# WHAT IS BEING ASKED
If a line comes after the one containing "new = mid ++ [CallDelete (ID", leave it out; copy every line before it, and that line too, exactly as written, starting from the first line of the entries.

# RECORDS TO PROCESS
(** ** Retry bookkeeping and deletion *)

(** C3, as the code has it. For every task found in the queue by
    [proveAndSubmit]: when the retry counter is written successfully, or
    is not written because the task is over its retry budget, exactly
    one [Delete] of the task is issued, as the last call before the
    function returns, whatever proving and submission answer, and the
    task is gone from the queue when that [Delete] succeeds; when the
    write of the retry counter fails, the function returns that error
    without any [Delete] and the task stays in the queue. *)
Theorem C3_deleted_once_after_attempt env s task :
  stack s = Some task →
  PeekFault env (calls s) = None →
  ∃ r s' new,
    proveAndSubmit env s = (Done r, s')
    ∧ calls s' = calls s ++ new
    ∧ match (if decide (Times task ≤ 2)
             then UpdateTimesFault env (calls s ++ [CallPeek]) else None) with
      | Some e =>
          r = Some e ∧ count_calls isDeleteCall new = 0%nat ∧ stack s' = Some task
      | None =>
          ∃ mid,
            new = mid ++ [CallDelete (ID (Task task))]
            ∧ count_calls isDeleteCall mid = 0%nat
            ∧ count_calls isDeleteCall new = 1%nat
            ∧ (DeleteFault env (calls s ++ mid) = None → stack s' = None)
      end.
Proof.
  intros Hq Hpeek.
  destruct (decide (Times task ≤ 2)) as [Hle|Hgt];
    [destruct (UpdateTimesFault env (calls s ++ [CallPeek])) as [e|] eqn:Hupd|].
  - rewrite (proveAndSubmit_peeked env s task Hq Hpeek).
    rewrite decide_True by done. rewrite Hupd.
    eexists _, _, _. split; [reflexivity|]. simpl. split; [reflexivity|]. done.
  - destruct (proveAndSubmit_attempt env s task Hq Hpeek)
      as (d & pre & sub & r & s' & E & C & F & St & Hpre); [done|].
    rewrite decide_True in Hpre by done.
    destruct Hpre as (s2 & proving & Ep & Stp & Cp & Fp & ->).
    exists r, s', (([CallPeek; CallUpdateTimes (ID (Task task)) (Times task + 1)]
                     ++ proving) ++ CallSign d :: sub ++ [CallDelete (ID (Task task))]).
    split; [done|]. split; [done|].
    exists (([CallPeek; CallUpdateTimes (ID (Task task)) (Times task + 1)] ++ proving)
            ++ CallSign d :: sub).
    assert (count_calls isDeleteCall
              (([CallPeek; CallUpdateTimes (ID (Task task)) (Times task + 1)] ++ proving)
               ++ CallSign d :: sub) = 0%nat) as Hmid.
    { rewrite !count_calls_app.
      rewrite (count_calls_none isDeleteCall isProveStep proving); [|by intros []|done].
      change (CallSign d :: sub) with ([CallSign d] ++ sub). rewrite count_calls_app.
      rewrite (count_calls_none isDeleteCall isSubmitProofCall sub); [|by intros []|done].
      reflexivity. }
    split; [by rewrite <- !app_assoc|]. split; [done|]. split; [|done].
    change (CallSign d :: sub ++ [CallDelete (ID (Task task))])
      with ((CallSign d :: sub) ++ [CallDelete (ID (Task task))]).
    rewrite app_assoc, count_calls_app, Hmid. reflexivity.
  - destruct (proveAndSubmit_attempt env s task Hq Hpeek)
      as (d & pre & sub & r & s' & E & C & F & St & Hpre); [done|].
    rewrite decide_False in Hpre by done. destruct Hpre as [-> ->].
    exists r, s', ([CallPeek] ++ CallSign (poisonedDetail task) :: sub
                   ++ [CallDelete (ID (Task task))]).
    split; [done|]. split; [done|].
    exists ([CallPeek] ++ CallSign (poisonedDetail task) :: sub).
    assert (count_calls isDeleteCall ([CallPeek] ++ CallSign (poisonedDetail task) :: sub)
            = 0%nat) as Hmid.
    { change (CallSign (poisonedDetail task) :: sub)
        with ([CallSign (poisonedDetail task)] ++ sub).
      rewrite !count_calls_app.
      rewrite (count_calls_none isDeleteCall isSubmitProofCall sub); [|by intros []|done].
      reflexivity. }
    split; [by rewrite <- !app_assoc|]. split; [done|]. split; [|done].
    change (CallSign (poisonedDetail task) :: sub ++ [CallDelete (ID (Task task))])
      with ((CallSign (poisonedDetail task) :: sub) ++ [CallDelete (ID (Task task))]).
    rewrite app_assoc, count_calls_app, Hmid. reflexivity.
Qed.

Lemma C3_witness :
  ∃ r s' new,
    proveAndSubmit (ProverExamples.exampleEnv ProofTypeChunk None)
      (ProverExamples.queued (ProverExamples.exampleTask 1)) = (Done r, s')
    ∧ calls s' = [] ++ new
    ∧ ∃ mid,
        new = mid ++ [CallDelete "task-1"]
        ∧ count_calls isDeleteCall mid = 0%nat
        ∧ count_calls isDeleteCall new = 1%nat
        ∧ (DeleteFault (ProverExamples.exampleEnv ProofTypeChunk None) ([] ++ mid) = None →
           stack s' = None).
Proof.
  apply (C3_deleted_once_after_attempt (ProverExamples.exampleEnv ProofTypeChunk None)
           (ProverExamples.queued (ProverExamples.exampleTask 1))
           (ProverExamples.exampleTask 1)); reflexivity.
Defined.

(** C3, as stated, fails: a task is in the queue, the write of its
    retry counter fails, and [proveAndSubmit] returns without a single
    [Delete]; the task is still in the queue. *)
Lemma C3_counterexample :
  stack (ProverExamples.queued (ProverExamples.exampleTask 0))
    = Some (ProverExamples.exampleTask 0)
  ∧ proveAndSubmit ProverExamples.failingStoreEnv
      (ProverExamples.queued (ProverExamples.exampleTask 0))
    = (Done (Some ProverExamples.storeDown),
       {| stack := Some (ProverExamples.exampleTask 0);
          calls := [CallPeek; CallUpdateTimes "task-1" 1] |})
  ∧ count_calls isDeleteCall [CallPeek; CallUpdateTimes "task-1" 1] ≠ 1%nat.
Proof. split; [reflexivity|]. split; [vm_compute; reflexivity|]. vm_compute. lia. Qed.



(** C5. For every task with a retry counter above 2 found in the queue,
    [proveAndSubmit] makes no call to the proof engine (nor fetches any
    trace), and the one detail it hands to submission has status
    [StatusProofError], the fixed error message, the identifier of the
    task and its type, and no proof. *)
Theorem C5_poisoned_task_not_proved env s task :
  stack s = Some task →
  PeekFault env (calls s) = None →
  2 < Times task →
  ∃ r s' d sub,
    proveAndSubmit env s = (Done r, s')
    ∧ calls s' = calls s ++ [CallPeek; CallSign d] ++ sub ++ [CallDelete (ID (Task task))]
    ∧ forallb isSubmitProofCall sub = true
    ∧ count_calls isProveStep
        ([CallPeek; CallSign d] ++ sub ++ [CallDelete (ID (Task task))]) = 0%nat
    ∧ ProofDetail_Status d = StatusProofError
    ∧ ProofDetail_Error d = "zk proving panic"
    ∧ ProofDetail_ID d = ID (Task task)
    ∧ ProofDetail_Type d = Type_ (Task task)
    ∧ ProofDetail_ChunkProof d = None
    ∧ ProofDetail_BatchProof d = None.
Proof.
  intros Hq Hpeek Hgt.
  destruct (proveAndSubmit_attempt env s task Hq Hpeek)
    as (d & pre & sub & r & s' & E & C & F & St & Hpre); [lia|].
  rewrite decide_False in Hpre by lia. destruct Hpre as [-> ->].
  exists r, s', (poisonedDetail task), sub.
  split; [done|]. split; [done|]. split; [done|]. split; [|done].
  rewrite !count_calls_app.
  rewrite (count_calls_none isProveStep isSubmitProofCall sub); [|by intros []|done].
  reflexivity.
Qed.

Lemma C5_witness :
  ∃ r s' d sub,
    proveAndSubmit (ProverExamples.exampleEnv ProofTypeChunk None)
      (ProverExamples.queued (ProverExamples.exampleTask 3)) = (Done r, s')
    ∧ calls s' = [] ++ [CallPeek; CallSign d] ++ sub ++ [CallDelete "task-1"]
    ∧ forallb isSubmitProofCall sub = true
    ∧ count_calls isProveStep ([CallPeek; CallSign d] ++ sub ++ [CallDelete "task-1"])
      = 0%nat
    ∧ ProofDetail_Status d = StatusProofError
    ∧ ProofDetail_Error d = "zk proving panic"
    ∧ ProofDetail_ID d = "task-1"
    ∧ ProofDetail_Type d = ProofTypeChunk
    ∧ ProofDetail_ChunkProof d = None
    ∧ ProofDetail_BatchProof d = None.
Proof.
  apply (C5_poisoned_task_not_proved (ProverExamples.exampleEnv ProofTypeChunk None)
           (ProverExamples.queued (ProverExamples.exampleTask 3))
           (ProverExamples.exampleTask 3)); [reflexivity|reflexivity|simpl; lia].
Defined.

(** ** The proof carried by a detail *)

Lemma prove_detail env task s :
  ∃ d s',
    prove env task s = (Done d, s')
    ∧ ProofDetail_ID d = ID (Task task)
    ∧ ProofDetail_Type d = Type_ (Task task)
    ∧ match ProofDetail_Status d with
      | StatusProofError => unpopulated d = true
      | StatusOk =>
          match cfg_ProofType env with
          | ProofTypeChunk =>
              is_Some (ProofDetail_ChunkProof d) ∧ ProofDetail_BatchProof d = None
          | ProofTypeBatch =>
              ProofDetail_ChunkProof d = None ∧ is_Some (ProofDetail_BatchProof d)
          | _ => unpopulated d = true
          end
      end.
Proof.
  unfold prove, Prover_Type.
  destruct (cfg_ProofType env);
    try (eexists _, _; split; [reflexivity|]; simpl; done).
  - destruct (frame_proveChunk env task s) as ([e|proof] & s' & E & _).
    + eexists _, _. unfold mbind, M_bind. rewrite E. split; [reflexivity|]. done.
    + eexists _, _. unfold mbind, M_bind. rewrite E. split; [reflexivity|].
      simpl. eauto.
  - destruct (frame_proveBatch env task s) as ([e|proof] & s' & E & _).
    + eexists _, _. unfold mbind, M_bind. rewrite E. split; [reflexivity|]. done.
    + eexists _, _. unfold mbind, M_bind. rewrite E. split; [reflexivity|].
      simpl. eauto.
Qed.

(** C9, as the code has it. Every detail [proveAndSubmit] produces for
    a task found in the queue, whose type is the Chunk or Batch type the
    prover is configured for, carries the identifier and the type of the
    task and at most one proof: with status [StatusOk] exactly one, the
    one of its proof type; with status [StatusProofError] (a failed
    proving attempt, or a task over its retry budget) none.  One detail
    is produced per attempt, and none when the write of the retry
    counter fails. *)
Theorem C9_detail_population env s task :
  stack s = Some task →
  PeekFault env (calls s) = None →
  cfg_ProofType env = Type_ (Task task) →
  Type_ (Task task) = ProofTypeChunk ∨ Type_ (Task task) = ProofTypeBatch →
  ∃ r s' new,
    proveAndSubmit env s = (Done r, s')
    ∧ calls s' = calls s ++ new
    ∧ match (if decide (Times task ≤ 2)
             then UpdateTimesFault env (calls s ++ [CallPeek]) else None) with
      | Some _ => signedDetails new = []
      | None =>
          ∃ d,
            signedDetails new = [d]
            ∧ ProofDetail_ID d = ID (Task task)
            ∧ ProofDetail_Type d = Type_ (Task task)
            ∧ match ProofDetail_Status d with
              | StatusOk => populatedAsTyped d = true
              | StatusProofError => unpopulated d = true
              end
      end.
Proof.
  intros Hq Hpeek Hcfg Hty.
  assert (∀ d pre sub,
            signedDetails pre = [] → forallb isSubmitProofCall sub = true →
            signedDetails (pre ++ CallSign d :: sub ++ [CallDelete (ID (Task task))]) = [d])
    as Hsigned.
  { intros d pre sub Hpre Hsub.
    change (CallSign d :: sub ++ [CallDelete (ID (Task task))])
      with ([CallSign d] ++ sub ++ [CallDelete (ID (Task task))]).
    rewrite !signedDetails_app, Hpre.
    rewrite (signedDetails_none isSubmitProofCall sub); [done| |done].
    by intros []. }
  destruct (decide (Times task ≤ 2)) as [Hle|Hgt];
    [destruct (UpdateTimesFault env (calls s ++ [CallPeek])) as [e|] eqn:Hupd|].
  - rewrite (proveAndSubmit_peeked env s task Hq Hpeek).
    rewrite decide_True by done. rewrite Hupd.
    eexists _, _, _. split; [reflexivity|]. simpl. split; [reflexivity|]. done.
  - destruct (proveAndSubmit_attempt env s task Hq Hpeek)
      as (d & pre & sub & r & s' & E & C & F & St & Hpre); [done|].
    rewrite decide_True in Hpre by done.
    destruct Hpre as (s2 & proving & Ep & Stp & Cp & Fp & ->).
    eexists r, s', _. split; [done|]. split; [exact C|].
    exists d. split.
    { apply Hsigned; [|done]. rewrite signedDetails_app.
      rewrite (signedDetails_none isProveStep proving); [done| |done]. by intros []. }
    destruct (prove_detail env {| Task := Task task; Times := Times task + 1 |}
                {| stack := Some {| Task := Task task; Times := Times task + 1 |};
                   calls := calls s ++ [CallPeek;
                              CallUpdateTimes (ID (Task task)) (Times task + 1)] |})
      as (d' & s2' & E2 & Hid & Htype & Hpop).
    rewrite Ep in E2. injection E2 as <- <-. simpl in *.
    split; [done|]. split; [done|].
    destruct (ProofDetail_Status d); [|done].
    unfold populatedAsTyped. rewrite Htype.
    rewrite Hcfg in Hpop.
    destruct Hty as [Hty|Hty]; rewrite Hty in *.
    + destruct Hpop as [[p ->] ->]. done.
    + destruct Hpop as [-> [p ->]]. done.
  - destruct (proveAndSubmit_attempt env s task Hq Hpeek)
      as (d & pre & sub & r & s' & E & C & F & St & Hpre); [done|].
    rewrite decide_False in Hpre by done. destruct Hpre as [-> ->].
    eexists r, s', _. split; [done|]. split; [exact C|].
    exists (poisonedDetail task). split; [by apply Hsigned|]. done.
Qed.

Lemma C9_witness :
  ∃ r s' new,
    proveAndSubmit (ProverExamples.exampleEnv ProofTypeChunk None)
      (ProverExamples.queued (ProverExamples.exampleTask 0)) = (Done r, s')
    ∧ calls s' = [] ++ new
    ∧ ∃ d,
        signedDetails new = [d]
        ∧ ProofDetail_ID d = "task-1"
        ∧ ProofDetail_Type d = ProofTypeChunk
        ∧ match ProofDetail_Status d with
          | StatusOk => populatedAsTyped d = true
          | StatusProofError => unpopulated d = true
          end.
Proof.
  apply (C9_detail_population (ProverExamples.exampleEnv ProofTypeChunk None)
           (ProverExamples.queued (ProverExamples.exampleTask 0))
           (ProverExamples.exampleTask 0)); [reflexivity|reflexivity|reflexivity|].
  left. reflexivity.
Defined.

# WORKED SOLUTION
(** ** Retry bookkeeping and deletion *)

(** C3, as the code has it. For every task found in the queue by
    [proveAndSubmit]: when the retry counter is written successfully, or
    is not written because the task is over its retry budget, exactly
    one [Delete] of the task is issued, as the last call before the
    function returns, whatever proving and submission answer, and the
    task is gone from the queue when that [Delete] succeeds; when the
    write of the retry counter fails, the function returns that error
    without any [Delete] and the task stays in the queue. *)
Theorem C3_deleted_once_after_attempt env s task :
  stack s = Some task →
  PeekFault env (calls s) = None →
  ∃ r s' new,
    proveAndSubmit env s = (Done r, s')
    ∧ calls s' = calls s ++ new
    ∧ match (if decide (Times task ≤ 2)
             then UpdateTimesFault env (calls s ++ [CallPeek]) else None) with
      | Some e =>
          r = Some e ∧ count_calls isDeleteCall new = 0%nat ∧ stack s' = Some task
      | None =>
          ∃ mid,
            new = mid ++ [CallDelete (ID (Task task))]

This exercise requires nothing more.